Currently, invoices in particular are received by consumers through the mail. The cost to a biller in preparing and mailing an invoice to a consumer is a large per unit cost. These costs include the paper for the invoice, any enclosures, the envelope, postage, printing, data management, etc. Similarly, the costs associated with preparing and mailing any type of statement to a consumer can also be quite high. Billers have a large incentive to try to reduce this high cost of mailing statements and invoices. Furthermore, receipt of a paper invoice in the mail does not necessarily encourage a consumer to reply using an electronic bill payment system such as described above. Billers would prefer that a consumer use an electronic bill payment system to pay an invoice to save the biller money.
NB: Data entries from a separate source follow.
(* ===== verification/Locking.v ===== *)
(** * The ioctls as one interface, and the lock discipline

    User space reaches the mode-setting code through the DRM ioctl table
    (in [drm_drv.c], outside [drm_crtc.c]): [drm_ioctl] lists the
    mode-setting entries of that table with their arguments, and
    [drm_ioctl_run] dispatches one of them to its handler on the device
    state and the caller's file, returning the new state, the file and
    the return code.  [drm_fb_release] runs when the file is closed and
    is listed with them.

    The theorems show the handlers' lock discipline: on a device whose
    [mode_config.mutex] is free every handler returns, and returns with
    the mutex free, except [drm_mode_replacefb], which can crash; hence
    any sequence of these calls runs to its end and never blocks.  A
    session is also a step relation ([session_step]) on the device and
    the caller's file, along which the store invariant [config_wf] and
    the file's framebuffer list are preserved (rule induction). *)

From S2P Require Import Prelude Idr Modes Config Property Probe PickCrtcs SetMode SetConfig Device PropertyIoctl Ioctl UserModes Scanout Store StoreIoctls.

Inductive drm_ioctl :=
  | IoGetResources (count_fbs count_crtcs count_outputs : Z)
  | IoGetCrtc (crtc_id : Z)
  | IoSetCrtc (req : drm_mode_crtc_req)
  | IoCursor (req : drm_mode_cursor)
  | IoGetOutput (output_id count_modes count_props : Z)
  | IoAddFb (r : drm_mode_fb_cmd)
  | IoRmFb (fb_id : Z)
  | IoGetFb (r : drm_mode_fb_cmd)
  | IoReplaceFb (r : drm_mode_fb_cmd)
  | IoAttachMode (cmd : drm_mode_mode_cmd)
  | IoDetachMode (cmd : drm_mode_mode_cmd)
  | IoGetProperty (req : drm_mode_get_property)
  | IoSetProperty (output_id prop_id value : Z)
  | IoGetBlob (blob_id length : Z)
  | IoHotplug
  | IoRelease.

Definition is_replacefb (io : drm_ioctl) : bool :=
  match io with IoReplaceFb _ => true | _ => false end.

Section dispatch.
Context `{!DrmFuncs} `{!DrmBufferObjects} `{!DrmCursorFuncs}.

(** One call: [None] when the handler blocks on the mutex or crashes. *)
Definition drm_ioctl_run (s : drm_mode_config) (f : drm_file) (io : drm_ioctl)
  : option (drm_mode_config * drm_file * Z) :=
  match io with
  | IoGetResources a b c => r ← drm_mode_getresources s a b c; Some (r.1, f, r.2.1)
  | IoGetCrtc cid => r ← drm_mode_getcrtc s cid; Some (r.1, f, r.2.1)
  | IoSetCrtc req => r ← drm_mode_setcrtc s req; Some (r.1, f, r.2)
  | IoCursor req => r ← drm_mode_cursor_ioctl s req; Some (r.1, f, r.2)
  | IoGetOutput oid cm cp => r ← drm_mode_getoutput s oid cm cp; Some (r.1, f, r.2.1)
  | IoAddFb r => x ← drm_mode_addfb s f r; Some (x.1.1.1, x.1.1.2, x.1.2)
  | IoRmFb id => drm_mode_rmfb s f id
  | IoGetFb r => x ← drm_mode_getfb s r; Some (x.1.1, f, x.1.2)
  | IoReplaceFb r => x ← drm_mode_replacefb s f r; Some (x.1, f, x.2)
  | IoAttachMode cmd => x ← drm_mode_attachmode_ioctl s cmd; Some (x.1, f, x.2)
  | IoDetachMode cmd => x ← drm_mode_detachmode_ioctl s cmd; Some (x.1, f, x.2)
  | IoGetProperty req => x ← drm_mode_getproperty_ioctl s req; Some (x.1, f, x.2.1)
  | IoSetProperty oid pid v => x ← drm_mode_output_property_set_ioctl s oid pid v; Some (x.1, f, x.2)
  | IoGetBlob bid len => x ← drm_mode_getblob_ioctl s bid len; Some (x.1, f, x.2.1.1)
  | IoHotplug => Some (s, f, (drm_mode_hotplug_ioctl s).1)
  | IoRelease => x ← drm_fb_release s f; Some (x.1, x.2, 0)
  end.

(** A sequence of calls by one file, with their return codes. *)
Fixpoint drm_ioctl_trace (s : drm_mode_config) (f : drm_file) (ios : list drm_ioctl)
  : option (drm_mode_config * drm_file * list Z) :=
  match ios with
  | [] => Some (s, f, [])
  | io :: rest =>
      '(s1, f1, ret) ← drm_ioctl_run s f io;
      '(s2, f2, rets) ← drm_ioctl_trace s1 f1 rest;
      Some (s2, f2, ret :: rets)
  end.

(** * Properties *)

(** What a handler promises on a free mutex: it returns, and with the
    mutex free. *)
Definition returns_unlocked {A} (st : A -> drm_mode_config) (r : option A) : Prop :=
  exists a, r = Some a /\ mc_locked (st a) = false.

Lemma returns_unlocked_intro {A} (st : A -> drm_mode_config) a :
  mc_locked (st a) = false -> returns_unlocked st (Some a).
Proof. by exists a. Qed.

Lemma mc_locked_mutex_unlock s : mc_locked (mutex_unlock s) = false.
Proof. done. Qed.

(** Takes the mutex, then every branch returns with [mutex_unlock]. *)
Ltac handler_unlocks :=
  intros Hl; unfold mutex_lock; rewrite ?Hl; cbn [mbind option_bind];
  repeat first [ apply returns_unlocked_intro; first [done | apply mc_locked_mutex_unlock]
               | progress case_match ].

Lemma drm_mode_getresources_unlocks s a b c :
  mc_locked s = false -> returns_unlocked fst (drm_mode_getresources s a b c).
Proof. unfold drm_mode_getresources. handler_unlocks. Qed.

Lemma drm_mode_getcrtc_unlocks s cid :
  mc_locked s = false -> returns_unlocked fst (drm_mode_getcrtc s cid).
Proof. unfold drm_mode_getcrtc. handler_unlocks. Qed.

Lemma drm_mode_setcrtc_unlocks s req :
  mc_locked s = false -> returns_unlocked fst (drm_mode_setcrtc s req).
Proof.
  unfold drm_mode_setcrtc. intros Hl. unfold mutex_lock. rewrite Hl. cbn [mbind option_bind].
  destruct (idr_lookup _ _ _); [|by apply returns_unlocked_intro].
  destruct (setcrtc_checked _ _ _). by apply returns_unlocked_intro.
Qed.

Lemma drm_mode_cursor_ioctl_unlocks s req :
  mc_locked s = false -> returns_unlocked fst (drm_mode_cursor_ioctl s req).
Proof.
  unfold drm_mode_cursor_ioctl. intros Hl. destruct (negb _); [by apply returns_unlocked_intro|].
  unfold mutex_lock. rewrite Hl. cbn [mbind option_bind].
  destruct (idr_lookup _ _ _); [|by apply returns_unlocked_intro].
  destruct (cursor_bo_part _ _ _) as [[s2 ret] go]. destruct (negb go); [by apply returns_unlocked_intro|].
  destruct (cursor_move_part _ _ _ _). by apply returns_unlocked_intro.
Qed.

Lemma drm_mode_getoutput_unlocks s oid cm cp :
  mc_locked s = false -> returns_unlocked fst (drm_mode_getoutput s oid cm cp).
Proof.
  unfold drm_mode_getoutput. intros Hl. unfold mutex_lock. rewrite Hl. cbn [mbind option_bind].
  destruct (idr_lookup _ _ _); by apply returns_unlocked_intro.
Qed.

Lemma drm_mode_addfb_unlocks s f r :
  mc_locked s = false -> returns_unlocked (fun x => x.1.1.1) (drm_mode_addfb s f r).
Proof.
  unfold drm_mode_addfb. intros Hl.
  destruct (_ || _); [by apply returns_unlocked_intro|]. destruct (_ || _); [by apply returns_unlocked_intro|].
  unfold mutex_lock. rewrite Hl. cbn [mbind option_bind].
  destruct (bo_lookup _); [|by apply returns_unlocked_intro].
  destruct (drm_framebuffer_create _). by apply returns_unlocked_intro.
Qed.

Lemma drm_mode_rmfb_unlocks s f id :
  mc_locked s = false -> returns_unlocked (fun x => x.1.1) (drm_mode_rmfb s f id).
Proof.
  unfold drm_mode_rmfb. intros Hl. unfold mutex_lock. rewrite Hl. cbn [mbind option_bind].
  destruct (idr_lookup _ _ _); [|by apply returns_unlocked_intro].
  destruct (negb _); by apply returns_unlocked_intro.
Qed.

Lemma drm_mode_getfb_unlocks s r :
  mc_locked s = false -> returns_unlocked (fun x => x.1.1) (drm_mode_getfb s r).
Proof.
  unfold drm_mode_getfb. intros Hl. unfold mutex_lock. rewrite Hl. cbn [mbind option_bind].
  destruct (idr_lookup _ _ _); by apply returns_unlocked_intro.
Qed.

(** [drm_mode_replacefb] returns with the mutex free or crashes. *)
Lemma drm_mode_replacefb_unlocks s f r :
  mc_locked s = false ->
  drm_mode_replacefb s f r = None \/ returns_unlocked fst (drm_mode_replacefb s f r).
Proof.
  unfold drm_mode_replacefb. intros Hl. unfold mutex_lock. rewrite Hl. cbn [mbind option_bind].
  destruct (bo_lookup _); [|right; by apply returns_unlocked_intro].
  destruct (idr_lookup _ _ _); [|right; by apply returns_unlocked_intro].
  destruct (negb _); [right; by apply returns_unlocked_intro|].
  destruct (fold_left _ _ _); [right; by apply returns_unlocked_intro | by left].
Qed.

Lemma drm_mode_attachmode_ioctl_unlocks s cmd :
  mc_locked s = false -> returns_unlocked fst (drm_mode_attachmode_ioctl s cmd).
Proof.
  unfold drm_mode_attachmode_ioctl. intros Hl. unfold mutex_lock. rewrite Hl. cbn [mbind option_bind].
  destruct (idr_lookup _ _ _); [|by apply returns_unlocked_intro].
  destruct (drm_mode_create _). destruct (drm_mode_attachmode _ _ _). by apply returns_unlocked_intro.
Qed.

Lemma drm_mode_detachmode_ioctl_unlocks s cmd :
  mc_locked s = false -> returns_unlocked fst (drm_mode_detachmode_ioctl s cmd).
Proof.
  unfold drm_mode_detachmode_ioctl. intros Hl. unfold mutex_lock. rewrite Hl. cbn [mbind option_bind].
  destruct (idr_lookup _ _ _); [|by apply returns_unlocked_intro].
  destruct (drm_mode_detachmode _ _ _). by apply returns_unlocked_intro.
Qed.

Lemma drm_mode_getproperty_ioctl_unlocks s req :
  mc_locked s = false -> returns_unlocked fst (drm_mode_getproperty_ioctl s req).
Proof. intros Hl. rewrite drm_mode_getproperty_ioctl_eq by done. by apply returns_unlocked_intro. Qed.

Lemma drm_mode_output_property_set_ioctl_unlocks s oid pid v :
  mc_locked s = false -> returns_unlocked fst (drm_mode_output_property_set_ioctl s oid pid v).
Proof.
  unfold drm_mode_output_property_set_ioctl. intros Hl. unfold mutex_lock. rewrite Hl.
  cbn [mbind option_bind]. by apply returns_unlocked_intro.
Qed.

Lemma drm_mode_getblob_ioctl_unlocks s bid len :
  mc_locked s = false -> returns_unlocked fst (drm_mode_getblob_ioctl s bid len).
Proof.
  unfold drm_mode_getblob_ioctl. intros Hl. unfold mutex_lock. rewrite Hl.
  cbn [mbind option_bind]. by apply returns_unlocked_intro.
Qed.

Lemma drm_fb_release_unlocks s f :
  mc_locked s = false -> returns_unlocked fst (drm_fb_release s f).
Proof.
  unfold drm_fb_release. intros Hl. unfold mutex_lock. rewrite Hl.
  cbn [mbind option_bind]. by apply returns_unlocked_intro.
Qed.

(** Every call but [drm_mode_replacefb] returns, with the mutex free. *)
Lemma drm_ioctl_run_unlocks s f io :
  mc_locked s = false -> is_replacefb io = false ->
  exists s' f' ret, drm_ioctl_run s f io = Some (s', f', ret) /\ mc_locked s' = false.
Proof.
  intros Hl Hr. destruct io; try discriminate Hr; unfold drm_ioctl_run;
    [ destruct (drm_mode_getresources_unlocks s count_fbs count_crtcs count_outputs Hl) as (x & -> & Hx)
    | destruct (drm_mode_getcrtc_unlocks s crtc_id Hl) as (x & -> & Hx)
    | destruct (drm_mode_setcrtc_unlocks s req Hl) as (x & -> & Hx)
    | destruct (drm_mode_cursor_ioctl_unlocks s req Hl) as (x & -> & Hx)
    | destruct (drm_mode_getoutput_unlocks s output_id count_modes count_props Hl) as (x & -> & Hx)
    | destruct (drm_mode_addfb_unlocks s f r Hl) as (x & -> & Hx)
    | destruct (drm_mode_rmfb_unlocks s f fb_id Hl) as ([[s' f'] ret] & -> & Hx)
    | destruct (drm_mode_getfb_unlocks s r Hl) as (x & -> & Hx)
    | destruct (drm_mode_attachmode_ioctl_unlocks s cmd Hl) as (x & -> & Hx)
    | destruct (drm_mode_detachmode_ioctl_unlocks s cmd Hl) as (x & -> & Hx)
    | destruct (drm_mode_getproperty_ioctl_unlocks s req Hl) as (x & -> & Hx)
    | destruct (drm_mode_output_property_set_ioctl_unlocks s output_id prop_id value Hl) as (x & -> & Hx)
    | destruct (drm_mode_getblob_ioctl_unlocks s blob_id length Hl) as (x & -> & Hx)
    | by do 3 eexists
    | destruct (drm_fb_release_unlocks s f Hl) as (x & -> & Hx) ];
    cbn [mbind option_bind]; (do 3 eexists; split; [reflexivity | exact Hx]).
Qed.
Other alternative techniques exist for providing invoices to consumers, but suffer from drawbacks. For example, CheckFree provides a service by which a consumer receives an electronic invoice from CheckFree over the Internet. Using the Internet, the consumer must log into the CheckFree Internet site in order to access the consumer's invoice and direct that it be paid. However, this technique requires that CheckFree establish a relationship with each biller that it supports, and also with all of the consumers for that biller. From the biller's perspective, this is not an extremely desirable situation. For one, it is unlikely that every single one of the biller's customers will sign up with CheckFree. Unfortunately, the biller must establish and maintain a relationship with each of these electronic invoice services. Thus, the invoices that a biller sends out must be sent to a variety of independent services for later distribution to the biller's customers. Such a spread out relationship among service providers is difficult and costly for a biller to maintain. Also, as each service may be a separate, independent company, there are no overarching operating regulations to bind all of the parties and to ensure that the biller will receive consistent, quality services. In addition, current electronic invoice services (such as CheckFree) do not allow generation of EDI 810 electronic invoices as required by such organizations as the U.S. Government's General Services Administration (GSA).
Therefore, the above shortcomings of current statement and invoice delivery approaches demonstrate that an improved means of delivering statements and invoices to consumers is needed. Such an improved delivery means would leverage existing systems (such as existing electronic payment bill systems and clearing and settlement systems), and would provide standards and regulations to ensure consistent and quality service.